Tribunal Administratif de MELUN — Décision N° TA77-2401355

jeudi 14 novembre 2024

JuridictionTribunal Administratif de MELUN
SectionTribunal Administratif de MELUN
N° DossierTA77-2401355
TypeDécision
RecoursExcès de pouvoir
Avocat requérantACTIS AVOCATS

Résumé IA

Le Tribunal administratif de Melun, statuant en référé sur le fondement de l'article L. 521-3 du code de justice administrative, a pris acte du désistement de M. A de ses conclusions tendant à ce qu'il soit enjoint à la préfète du Val-de-Marne de lui délivrer un titre de voyage, celle-ci ayant établi que le document avait été mis en fabrication et retiré par l'intéressé. En conséquence, il a constaté qu'il n'y avait plus lieu de statuer sur ces conclusions.

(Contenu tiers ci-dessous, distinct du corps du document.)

(* ===== verification/BatchChunks.v ===== *)
(** * Batched reads with a fixed-size list (storage/batch_chunks.rs)

    Every batched read binds exactly [READ_CHUNK] values: the request without its repeats, cut
    into chunks, the last one padded with its own last value. *)

From S2P Require Import Prelude.

Definition READ_CHUNK : nat := 100.

(** [in_placeholders]. *)
Fixpoint join_comma (l : list string) : string :=
  match l with
  | [] => ""
  | [s] => s
  | s :: rest => s +:+ ", " +:+ join_comma rest
  end.

Definition in_placeholders (first count : nat) : string :=
  join_comma ((fun n : nat => "$" +:+ pretty n) <$> seq first count).

Section chunks.
Context {T : Type} `{EqDecision T}.
Implicit Types (items chunk : list T).

(** The filter over the [HashSet] of the values seen so far. *)
Fixpoint drop_seen (seen items : list T) : list T :=
  match items with
  | [] => []
  | item :: rest =>
      if decide (item ∈ seen) then drop_seen seen rest
      else item :: drop_seen (item :: seen) rest
  end.

(** [slice::chunks(READ_CHUNK)], with as many turns as there are values. *)
Fixpoint chunks_of (fuel : nat) (items : list T) : list (list T) :=
  match fuel, items with
  | S fuel, _ :: _ => take READ_CHUNK items :: chunks_of fuel (drop READ_CHUNK items)
  | _, _ => []
  end.

(** [pad_to_read_chunk]: [Vec::resize] with the last value. *)
Definition pad_to_read_chunk (chunk : list T) : list T :=
  match last chunk with
  | Some x => take READ_CHUNK chunk ++ replicate (READ_CHUNK - length chunk) x
  | None => chunk
  end.

Definition padded_chunks (items : list T) : list (list T) :=
  let unique := drop_seen [] items in
  pad_to_read_chunk <$> chunks_of (length unique) unique.

(** ** Lemmas *)

Lemma elem_of_drop_seen seen items x : x ∈ drop_seen seen items <-> x ∈ items /\ x ∉ seen.
Proof.
  revert seen. induction items as [|y items IH]; intros seen; cbn.
  - rewrite elem_of_nil. tauto.
  - rewrite elem_of_cons. case_decide as Hy.
    + rewrite IH. split; [tauto|]. intros [[->|] ?]; tauto.
    + rewrite elem_of_cons, IH, not_elem_of_cons.
      destruct (decide (x = y)) as [->|]; [tauto|]. tauto.
Qed.

Lemma drop_seen_nodup seen items : NoDup (drop_seen seen items).
Proof.
  revert seen. induction items as [|y items IH]; intros seen; cbn; [constructor|].
  case_decide; [done|]. apply NoDup_cons. split; [|done].
  rewrite elem_of_drop_seen. intros [_ Hn]. apply Hn. by left.
Qed.

Lemma chunks_of_concat fuel items : (length items <= fuel)%nat -> concat (chunks_of fuel items) = items.
Proof.
  revert items. induction fuel as [|fuel IH]; intros [|x items] Hlen; cbn [chunks_of concat]; try done.
  - cbn in Hlen. lia.
  - rewrite IH; [by rewrite take_drop|]. rewrite length_drop. cbn in *. unfold READ_CHUNK. lia.
Qed.

Lemma chunks_of_size fuel items chunk :
  chunk ∈ chunks_of fuel items -> chunk ≠ [] /\ (length chunk <= READ_CHUNK)%nat.
Proof.
  revert items. induction fuel as [|fuel IH]; intros [|x items]; cbn [chunks_of];
    try (by intros []%not_elem_of_nil).
  intros [-> |]%elem_of_cons; [|eauto]. split; [done|]. rewrite length_take. lia.
Qed.

Lemma elem_of_pad chunk x :
  (length chunk <= READ_CHUNK)%nat -> x ∈ pad_to_read_chunk chunk <-> x ∈ chunk.
Proof.
  intros Hlen. unfold pad_to_read_chunk. destruct (last chunk) as [y|] eqn:E; [|done].
  rewrite elem_of_app, take_ge by done. split; [|by left]. intros [|Hr]; [done|].
  apply elem_of_replicate in Hr as [-> _]. by eapply last_Some_elem_of.
Qed.

Lemma length_pad chunk :
  chunk ≠ [] -> (length chunk <= READ_CHUNK)%nat -> length (pad_to_read_chunk chunk) = READ_CHUNK.
Proof.
  intros Hne Hlen. unfold pad_to_read_chunk. destruct (last chunk) eqn:E.
  - rewrite length_app, length_take, length_replicate. lia.
  - by apply last_None in E.
Qed.

Lemma elem_of_padded_chunks items x :
  (exists chunk, chunk ∈ padded_chunks items /\ x ∈ chunk) <-> x ∈ items.
Proof.
  unfold padded_chunks. set (unique := drop_seen [] items).
  assert (Hu : x ∈ unique <-> x ∈ items).
  { unfold unique. rewrite elem_of_drop_seen. split; [tauto|]. intros; split; [done|apply not_elem_of_nil]. }
  rewrite <-Hu. transitivity (x ∈ concat (chunks_of (length unique) unique));
    [|by rewrite chunks_of_concat].
  split.
  - intros (chunk & (c & -> & Hc)%list_elem_of_fmap & Hx).
    pose proof (chunks_of_size _ _ _ Hc) as [_ Hlen].
    apply (elem_of_pad _ _ Hlen) in Hx. apply list_elem_of_In, in_concat.
    exists c. split; by apply list_elem_of_In.
  - intros Hx. apply list_elem_of_In, in_concat in Hx as (c & Hc & Hx).
    apply list_elem_of_In in Hc. apply list_elem_of_In in Hx. pose proof (chunks_of_size _ _ _ Hc) as [_ Hlen].
    exists (pad_to_read_chunk c). split; [apply list_elem_of_fmap; by exists c|by apply elem_of_pad].
Qed.

(** No value is in two chunks. *)
Lemma padded_chunks_apart items pre c1 mid c2 post x :
  padded_chunks items = pre ++ c1 :: mid ++ c2 :: post -> x ∈ c1 -> x ∉ c2.
Proof.
  unfold padded_chunks. set (unique := drop_seen [] items). intros E H1 H2.
  apply fmap_app_inv in E as (l1 & l2 & _ & E & E1). cbn in E.
  destruct l2 as [|k1 l2]; [done|]. cbn in E. injection E as Ek1 E.
  symmetry in E. apply fmap_app_inv in E as (l3 & l4 & _ & E4 & ->).
  destruct l4 as [|k2 l4]; [done|]. cbn in E4. injection E4 as Ek2 E4.
  assert (Hin1 : k1 ∈ chunks_of (length unique) unique) by (rewrite E1; set_solver).
  assert (Hin2 : k2 ∈ chunks_of (length unique) unique) by (rewrite E1; set_solver).
  rewrite Ek1 in H1. rewrite Ek2 in H2.
  apply (elem_of_pad _ _ (proj2 (chunks_of_size _ _ _ Hin1))) in H1.
  apply (elem_of_pad _ _ (proj2 (chunks_of_size _ _ _ Hin2))) in H2.
  pose proof (drop_seen_nodup [] items) as Hnd. fold unique in Hnd.
  rewrite <-(chunks_of_concat (length unique) unique) in Hnd by done.
  rewrite E1, concat_app in Hnd. cbn in Hnd. rewrite concat_app in Hnd. cbn in Hnd.
  apply NoDup_app in Hnd as (_ & _ & Hnd). apply NoDup_app in Hnd as (_ & Hd & _).
  apply (Hd x); [done|]. set_solver.
Qed.

(** Chunks that share no value. *)
Fixpoint apart (chunks : list (list T)) : Prop :=
  match chunks with
  | [] => True
  | c :: rest => (forall c' x, c' ∈ rest -> x ∈ c -> x ∉ c') /\ apart rest
  end.

Lemma apart_of_splits chunks :
  (forall pre c1 mid c2 post x, chunks = pre ++ c1 :: mid ++ c2 :: post -> x ∈ c1 -> x ∉ c2) ->
  apart chunks.
Proof.
  induction chunks as [|c chunks IH]; intros Hs; [done|]. split.
  - intros c' x (mid & post & ->)%list_elem_of_split Hx. by apply (Hs [] c mid c' post x).
  - apply IH. intros pre c1 mid c2 post x ->. apply (Hs (c :: pre) c1 mid c2 post x). done.
Qed.

Lemma padded_chunks_apart' items : apart (padded_chunks items).
Proof. apply apart_of_splits. intros. by eapply padded_chunks_apart. Qed.
End chunks.

(** A batched read asks for exactly what was requested: every chunk binds [READ_CHUNK]
    values, a value is in some chunk exactly when the request names it, and in one chunk only. *)
Theorem padded_chunks_cover {T} `{EqDecision T} (items : list T) :
  Forall (fun chunk => length chunk = READ_CHUNK) (padded_chunks items) /\
  (forall x, (exists chunk, chunk ∈ padded_chunks items /\ x ∈ chunk) <-> x ∈ items) /\
  (forall i j c1 c2 x, padded_chunks items !! i = Some c1 -> padded_chunks items !! j = Some c2 ->
     x ∈ c1 -> x ∈ c2 -> i = j).
Proof.
  split_and!.
  - apply Forall_forall. intros chunk Hc. unfold padded_chunks in Hc.
    apply list_elem_of_fmap in Hc as (c & -> & Hc). by apply length_pad; eapply chunks_of_size.
  - apply elem_of_padded_chunks.
  - assert (Hlt : forall i j c1 c2 x, (i < j)%nat -> padded_chunks items !! i = Some c1 ->
      padded_chunks items !! j = Some c2 -> x ∈ c1 -> x ∉ c2).
    { intros i j c1 c2 x Hij H1 H2. apply take_drop_middle in H1 as E.
      rewrite <-E in H2. rewrite lookup_app_r in H2 by (rewrite length_take; lia).
      rewrite length_take in H2. apply lookup_lt_Some in H1 as Hi.
      replace (j - i `min` length (padded_chunks items))%nat with (S (j - i - 1)) in H2 by lia.
      cbn in H2. apply take_drop_middle in H2 as E2. rewrite <-E2 in E.
      by eapply (padded_chunks_apart items). }
    intros i j c1 c2 x H1 H2 Hx1 Hx2. destruct (Nat.lt_trichotomy i j) as [Hij|[|Hij]]; [|done|].
    + by destruct (Hlt i j c1 c2 x).
    + by destruct (Hlt j i c2 c1 x).
Qed.
(* ===== verification/SignalProps.v ===== *)
(** * The Signal store refines its specification

    [signal_store_refines] is the [StoreRefinement] instance; the properties are about histories
    of calls of any accounts, and about calls on a database that does not fail. *)

From S2P Require Import Prelude StoreError Database StoreKey BlobCipher BatchChunks Refinement Backend SignalStore SignalSpec SignalLaws.

Section refines.
Context `{crypto : Crypto} `{!CryptoLaws crypto} (constraint : StoreError) (cipher : BlobCipher).

Lemma post_signal_call calm me draws op d0 s :
  let call := MkSignalCall me draws op in
  signal_ok call -> (calm = true -> forall i, can_seal cipher (draws i)) -> ready cipher calm me d0 s ->
  run_post calm (fun d => d = d0) (signal_run constraint cipher call)
    (fun r d => ready cipher calm me d (signal_step call s) /\ signal_reply call s r)
    (undone calm (ready cipher calm me) d0 (signal_step call s)).
Proof using All.
  intros call [Hd Hok] Hs Hr. cbn [call_draws call] in Hd.
  assert (HX : calm = false -> undone calm (ready cipher calm me) d0 s d0) by (intros; by apply (undone_start calm (ready cipher calm me))).
  destruct op; cbn in Hok; unfold signal_run, signal_step, signal_reply; cbn [call_op call_device call_draws call].
  - destruct t; apply post_done, post_put_addr; by auto.
  - destruct t; (apply post_answer; [done|]); [by eapply post_load_identity|..];
      (apply post_read; [done|]); [by eapply (open_addr cipher calm me Sessions)|by eapply (open_addr cipher calm me SenderKeys)].
  - destruct t; apply post_done, post_write; by apply ready_delete.
  - apply post_done, post_store_prekey; auto.
  - apply post_answer; [done|]. apply post_read; [done|]. by eapply open_prekey.
  - apply post_done, post_write. by apply ready_delete_prekey.
  - apply (post_reply calm (ready cipher calm me) _ MaxId _ (fun n => n = as_u32 (MAX_PREKEY_ID (MkBackend me cipher) d0))); [done| |].
    + intros n ->. eexists. split; [done|]. intros Hlow. by eapply max_prekey_id.
    + unfold get_max_prekey_id. run_step (fun n d => n = MAX_PREKEY_ID (MkBackend me cipher) d0 /\ d = d0).
      { apply post_query; [by intros Hc d ->; apply HX|by intros d ->]. }
      apply post_ret. by intros d [-> ->].
  - apply post_done, post_store_signed; auto.
  - apply post_answer; [done|]. apply post_read; [done|]. by eapply open_signed.
  - eapply post_reply; [done| |by eapply post_load_rows]. intros l Hl. by exists l.
  - apply post_done, post_write. by apply ready_delete_signed.
  - destruct t; (apply post_done, post_put_addrs; [done|auto| |done]); intros E; by inversion E.
  - destruct t; apply post_done; unfold delete_identities, delete_sessions, delete_sender_keys;
      match goal with |- context [delete_by_address _ ?t _] => by apply (post_delete_addrs cipher calm me t) end.
  - apply post_done, post_store_prekeys; auto.
  - apply post_done. by apply post_remove_prekeys.
  - apply post_done. by apply post_mark_uploaded.
  - eapply post_reply; [done| |].
    2: { apply (post_read_padded calm _ _ (fun a => ks_addr s !! (Sessions, a, me))); [done|].
         intros chunk _. by eapply good_sessions. }
    intros l Hl. by exists l.
  - eapply post_reply; [done| |].
    2: { apply (post_read_padded calm _ _ (fun id => fst <$> ks_prekeys s !! (id, me))); [done|].
         intros chunk Hsub. eapply good_prekeys; [done|]. apply Forall_forall. intros x Hx.
         by apply (proj1 (Forall_forall _ _) Hok), Hsub. }
    intros l Hl. by exists l.
Qed.
End refines.

Lemma signal_refines `{crypto : Crypto} `{!CryptoLaws crypto} constraint cipher call d0 s :
  signal_rep cipher d0 s -> signal_ok call ->
  run_post false (fun d => d = d0) (signal_run constraint cipher call)
    (fun r d => signal_rep cipher d (signal_step call s) /\ signal_reply call s r)
    (fun d => d = d0 \/ signal_rep cipher d (signal_step call s)).
Proof.
  destruct call as [me draws op]. intros Hrep Hok.
  eapply post_conseq; [apply (post_signal_call constraint cipher false me draws op d0 s Hok)|done| |].
  - done.
  - by split.
  - intros r d [[Hd _] Hr]. by split.
  - intros d [_ [->|[Hd _]]]; [by left|by right].
Qed.

(** The store as an instance of the interface, for any cipher and any driver error. *)
#[global] Instance signal_store_refines `{crypto : Crypto} `{!CryptoLaws crypto}
    (constraint : StoreError) (cipher : BlobCipher) :
  StoreRefinement SignalDb KeyState SignalCall SignalReply := {|
    run_op := signal_run constraint cipher;
    rep := signal_rep cipher;
    step_op := signal_step;
    reply_ok := signal_reply;
    op_ok := signal_ok;
    op_refines := signal_refines constraint cipher;
  |}.

(** ** Accounts do not see each other *)

Section isolation.
Context `{crypto : Crypto} (constraint : StoreError) (cipher : BlobCipher) (me : Z) (d0 : SignalDb).
Let b := MkBackend me cipher.

(** The rows of every other account are the ones of [d0], byte for byte. *)
Definition others_kept (d : SignalDb) : Prop :=
  sd_accounts d = sd_accounts d0 /\
  (forall t a device, device ≠ me -> addr_rows d !! (t, a, device) = addr_rows d0 !! (t, a, device)) /\
  (forall id device, device ≠ me -> prekeys d !! (id, device) = prekeys d0 !! (id, device)) /\
  (forall id device, device ≠ me -> signed_prekeys d !! (id, device) = signed_prekeys d0 !! (id, device)).

Definition keeps_others {A} (m : Run SignalDb A) : Prop :=
  run_post false others_kept m (fun _ => others_kept) others_kept.

Lemma keeps_bind {A B} (m : Run SignalDb A) (k : A -> Run SignalDb B) :
  keeps_others m -> (forall a, keeps_others (k a)) -> keeps_others (m ≫= k).
Proof using Type. intros Hm Hk. by eapply post_bind. Qed.

Lemma keeps_ret {A} (a : A) : keeps_others (mret a).
Proof using Type. by apply post_ret. Qed.

Lemma keeps_of_result {A} (r : StoreResult A) : keeps_others (of_result r).
Proof using Type. by apply post_of_result. Qed.

Lemma keeps_query {A} (f : SignalDb -> A) : keeps_others (query f).
Proof using Type. by apply post_query. Qed.

Lemma keeps_stmt {A} (f : SignalDb -> StoreResult A * SignalDb) :
  (forall d, others_kept d -> others_kept (f d).2) -> keeps_others (stmt f).
Proof using Type.
  intros Hf. apply post_stmt; [done|]. intros d Hd. specialize (Hf d Hd). by destruct (f d) as [[] ?].
Qed.

Lemma keeps_transaction {A} (m : Run SignalDb A) : keeps_others m -> keeps_others (transaction m).
Proof using Type.
  intros Hm. apply post_transaction; [|done|done]. intros d Hd.
  eapply post_conseq; [exact Hm|by intros ? ->|done|done].
Qed.

Lemma keeps_each {A} (f : A -> Run SignalDb unit) l : (forall a, keeps_others (f a)) -> keeps_others (each f l).
Proof using Type. intros Hf. apply (post_each false (fun _ => others_kept)). intros a _. apply Hf. Qed.

Lemma keeps_read_chunks {T R V} (select : list T -> SignalDb -> list R) (decode : R -> StoreResult (T * V)) chunks found :
  keeps_others (read_chunks select decode chunks found).
Proof using Type.
  revert found. induction chunks as [|c chunks IH]; intros found; cbn [read_chunks]; [apply keeps_ret|].
  apply keeps_bind; [apply keeps_query|]. intros ?. apply keeps_bind; [apply keeps_of_result|]. intros ?. apply IH.
Qed.

(** A statement of account [me] touches rows keyed by [me] alone. *)
Ltac own_rows :=
  let d := fresh "d" in
  intros d (? & H1 & H2 & H3);
  unfold PUT_ADDR, DELETE_ADDR, STORE_PREKEY, DELETE_PREKEY, STORE_SIGNED_PREKEY, REMOVE_SIGNED_PREKEY,
    MARK_PREKEY_UPLOADED, others_kept; cbn [backend_device];
  repeat match goal with |- context [decide (?x ∈ ?y)] => destruct (decide (x ∈ y)) end; cbn;
  (split_and!; [done|intros t' a' device' Hne|intros id' device' Hne|intros id' device' Hne]);
  first [rewrite lookup_insert_ne by congruence | rewrite lookup_delete_ne by congruence
        | rewrite lookup_alter_ne by congruence | idtac]; auto.

Lemma keeps_array ids : forall d, others_kept d -> others_kept (MARK_PREKEYS_ARRAY b ids d).2.
Proof using Type.
  intros d (? & H1 & H2 & H3). split_and!; try done. intros id device Hne. cbn.
  rewrite map_lookup_imap, <-H2 by done. destruct (prekeys d !! (id, device)) as [row|]; [|done]. cbn.
  by rewrite decide_False by (intros [? _]; done).
Qed.

Ltac keeps :=
  repeat first
    [ apply keeps_read_chunks | apply keeps_of_result | apply keeps_query | apply keeps_ret
    | apply keeps_transaction | (apply keeps_each; intros [? [? ?]]) | (apply keeps_each; intros ?) | (apply keeps_bind; [|intros ?])
    | apply keeps_stmt ].

Lemma keeps_call draws op : keeps_others (signal_run constraint cipher (MkSignalCall me draws op)).
Proof using Type.
  destruct op; try destruct t; unfold signal_run, done; cbn [call_op call_device call_draws];
  (apply keeps_bind; [|intros ?; apply keeps_ret]).
  all: try (unfold put_identities, put_sessions, put_sender_keys, delete_identities, delete_sessions, delete_sender_keys,
              put_addrs, delete_by_address, store_prekeys, remove_prekeys, mark_uploaded;
            case_bool_decide; [apply keeps_ret|]).
  all: try (unfold load_identity; apply keeps_bind; [apply keeps_query|]; intros [?|]; [|apply keeps_ret];
            apply keeps_bind; [apply keeps_of_result|]; intros ?; case_match; [apply keeps_ret|apply keeps_of_result]).
  all: try destruct postgres.
  all: unfold put_identity, put_session, put_sender_key, get_session, get_sender_key, delete_identity, delete_session,
    delete_sender_key, mark_uploaded_array, mark_uploaded_each, put_addr, get_addr, delete_addr, store_prekey, load_prekey, remove_prekey, get_max_prekey_id,
    store_signed_prekey, load_signed_prekey, load_all_signed_prekeys, remove_signed_prekey, get_sessions,
    load_prekeys, execute, seal_row.
  all: try by keeps.
  all: keeps.
  all: first [apply keeps_array | own_rows].
Qed.
End isolation.

(** ** The properties *)

(** C9.  The Signal store under any history: for any calls, of any accounts, whatever
    statements fail, are refused or are interrupted on the way, there is a choice of the calls
    that took effect such that the sealed tables represent the keys those calls leave; a call
    that answered without an error took effect whole and its answer is the one of the keys it
    found (an upsert is read back, a batched read answers for exactly the rows asked for, a
    batch is whole or absent). *)
Theorem signal_store_history `{crypto : Crypto} `{!CryptoLaws crypto} constraint cipher
    (calls : list SignalCall) (w : World SignalDb) (s : KeyState) :
  signal_rep cipher (db w) s -> Forall signal_ok calls ->
  let '(rs, w') := run_all (H := signal_store_refines constraint cipher) calls w in
  exists taken,
    signal_rep cipher (db w') (steps_taken (H := signal_store_refines constraint cipher) calls taken s) /\
    answers_ok (H := signal_store_refines constraint cipher) calls taken rs s.
Proof. intros Hrep Hok. by apply (run_all_history (H := signal_store_refines constraint cipher)). Qed.

(** On a database that does not fail every call of an existing account succeeds: no refused
    row, no unreadable blob, no bad identity length, for any operation and any arguments of its
    types. *)
Theorem signal_call_succeeds `{crypto : Crypto} `{!CryptoLaws crypto} constraint cipher
    (call : SignalCall) (d : SignalDb) (s : KeyState) :
  signal_rep cipher d s -> call_device call ∈ sd_accounts d -> signal_ok call ->
  (forall i, can_seal cipher (call_draws call i)) ->
  exists r d', signal_run constraint cipher call (MkWorld d []) = (Ok r, MkWorld d' []) /\
    signal_rep cipher d' (signal_step call s) /\ signal_reply call s r.
Proof.
  destruct call as [me draws op]. cbn [call_device call_draws]. intros Hrep Hme Hok Hs.
  pose proof (post_signal_call constraint cipher true me draws op d s Hok (fun _ => Hs)) as Hp.
  specialize (Hp ltac:(by split) (MkWorld d []) ltac:(done) eq_refl).
  destruct (signal_run constraint cipher _ _) as [[r|e] [d' fs]]; [|by destruct Hp].
  destruct Hp as [[[Hd _] Hr] Hfs]. cbn in Hfs. rewrite Hfs by done. eauto.
Qed.

(** Accounts are isolated: whatever a call does and however it fails, every row of every
    other account is left as it was, byte for byte, and no account is added or removed. *)
Theorem signal_call_isolated `{crypto : Crypto} constraint cipher (call : SignalCall)
    (w : World SignalDb) :
  others_kept (call_device call) (db w) (db (signal_run constraint cipher call w).2).
Proof.
  destruct call as [me draws op].
  pose proof (keeps_call constraint cipher me (db w) draws op w ltac:(done) ltac:(by repeat split)) as Hk.
  destruct (signal_run _ _ _ w) as [[]]; [by destruct Hk|done].
Qed.

(** ** Witnesses *)

Definition no_keys : KeyState := MkKeyState ∅ ∅ ∅.
Definition two_accounts : SignalDb := MkSignalDb {[4; 5]} ∅ ∅ ∅.

Lemma no_keys_rep `{Crypto} cipher : signal_rep cipher two_accounts no_keys.
Proof. split_and!; (split_and!; [by intros; cbn; rewrite ?lookup_empty; constructor|done|done]). Qed.

(** What SQLite answers to a row whose account does not exist. *)
Definition refused : StoreError := Database "FOREIGN KEY constraint failed".

Definition toy_call (me : Z) (op : SignalOp) : SignalCall := MkSignalCall me (fun _ => toy_draws) op.

(** Two accounts use the same address; a third one does not exist. *)
Definition toy_calls : list SignalCall :=
  [ toy_call 4 (OpPut Sessions "bob" (str_bytes "ratchet")); toy_call 5 (OpGet Sessions "bob");
    toy_call 4 (OpStorePrekeys [(7, str_bytes "one"); (9, str_bytes "two")] false);
    toy_call 4 OpMaxPrekeyId; toy_call 4 (OpGetSessions ["bob"; "bob"; "eve"]);
    toy_call 6 (OpStoreSigned 1 (str_bytes "refused")) ].

Lemma toy_calls_ok : Forall signal_ok toy_calls.
Proof.
  unfold toy_calls. repeat (apply Forall_cons; split); [split; [intros; apply toy_draws_ok|]..|constructor]; cbn; try done;
    unfold in_u32; repeat constructor; cbn; lia.
Qed.

Lemma signal_store_history_witness :
  (let '(rs, w') := run_all (H := signal_store_refines refused (sealing toy_key)) toy_calls
                      (MkWorld two_accounts []) in
   exists taken,
     signal_rep (sealing toy_key) (db w')
       (steps_taken (H := signal_store_refines refused (sealing toy_key)) toy_calls taken no_keys) /\
     answers_ok (H := signal_store_refines refused (sealing toy_key)) toy_calls taken rs no_keys) /\
  (run_all (H := signal_store_refines refused (sealing toy_key)) toy_calls (MkWorld two_accounts [])).1 =
    [Ok Done; Ok (Row None); Ok Done; Ok (MaxId 9); Ok (Pairs [("bob", str_bytes "ratchet")]); Err refused].
Proof.
  split; [|vm_compute; reflexivity].
  apply (signal_store_history refused (sealing toy_key) toy_calls); [apply no_keys_rep|apply toy_calls_ok].
Defined.

Lemma signal_call_succeeds_witness :
  let call := toy_call 4 (OpPut Identities "bob" (repeat Byte.x07 32)) in
  exists r d', signal_run refused (sealing toy_key) call (MkWorld two_accounts []) = (Ok r, MkWorld d' []) /\
    signal_rep (sealing toy_key) d' (signal_step call no_keys) /\ signal_reply call no_keys r.
Proof.
  intros call. apply (signal_call_succeeds refused (sealing toy_key) call).
  - apply no_keys_rep.
  - cbn. set_solver.
  - split; [intros; apply toy_draws_ok|done].
  - intros i. split_and!; [done|by eexists|by eexists].
Defined.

Le tribunal a également rejeté les conclusions de M. A présentées au titre des frais de justice, estimant qu'il n'y avait pas lieu d'y faire droit dans les circonstances de l'espèce.

Texte intégral

Vu la procédure suivante :

Par une requête enregistrée le 4 février 2024, M. B A, représenté par Me Hug, demande au juge des référés, sur le fondement de l'article L. 521-3 du code de justice administrative :

1°) d'enjoindre à la préfète du Val-de-Marne de lui délivrer son titre de voyage, dans un délai de sept jours, sous astreinte de 100 euros par jour de retard ;

2°) de mettre à la charge de l'État le versement à son conseil d'une somme de 2 000 euros en application de l'article L. 761-1 du code de justice administrative et de l'article 37 de la loi du 10 juillet 1991 relative à l'aide juridique

Par des mémoires en défense enregistrés le 20 février et le 12 mars 2024, la préfète du Val-de-Marne, conclut au non-lieu à statuer sur les conclusions aux fins d'injonction et d'astreinte et au rejet du surplus des conclusions de la requête, en faisant valoir que le titre de voyage de M. A a été mis en fabrication et a pu être effectivement retiré par l'intéressé le 6 mars 2024.

Par un mémoire enregistré le 3 mars 2024, M. A, représenté par Me Hug, déclare maintenir ses seules conclusions présentées au titre des frais exposés.

Vu les autres pièces du dossier.

Vu :

- le code de l'entrée et du séjour des étrangers et du droit d'asile ;

- la loi n° 91-647 du 10 juillet 1991 ;

- le code de justice administrative.

Considérant ce qui suit :

1. Aux termes de l'article L. 521-3 du code de justice administrative : " En cas d'urgence et sur simple requête qui sera recevable même en l'absence de décision administrative préalable, le juge des référés peut ordonner toutes autres mesures utiles sans faire obstacle à l'exécution d'aucune décision ".

2. Par son mémoire enregistré le 3 mars 2024, M. A doit être regardé comme se désistant de ses conclusions aux fins d'injonction et d'astreinte. Ce désistement est pur et simple. Rien ne s'oppose à ce qu'il en soit donné acte.

3. Dans les circonstances de l'espèce, il n'y a pas lieu de faire droit aux conclusions que M. A présentées sur le fondement de l'article L. 761-1 du code de justice administrative.

O R D O N N E :

Article 1er : Il n'y a plus lieu de statuer sur les conclusions aux fins d'injonction et d'astreinte présentées par M. A.

Article 2 : Le surplus des conclusions de la requête est rejeté.

Article 3 : La présente ordonnance sera notifiée à M. B A et au ministre de l'intérieur.

Copie en sera transmise à la préfète du Val-de-Marne.

Fait à Melun, le 14 novembre 2024.

La juge des référés,

Signé : C. Ledamoisel

La République mande et ordonne au ministre de l'intérieur en ce qui le concerne ou à tous commissaires de justice à ce requis en ce qui concerne les voies de droit commun, contre les parties privées, de pourvoir à l'exécution de la présente décision.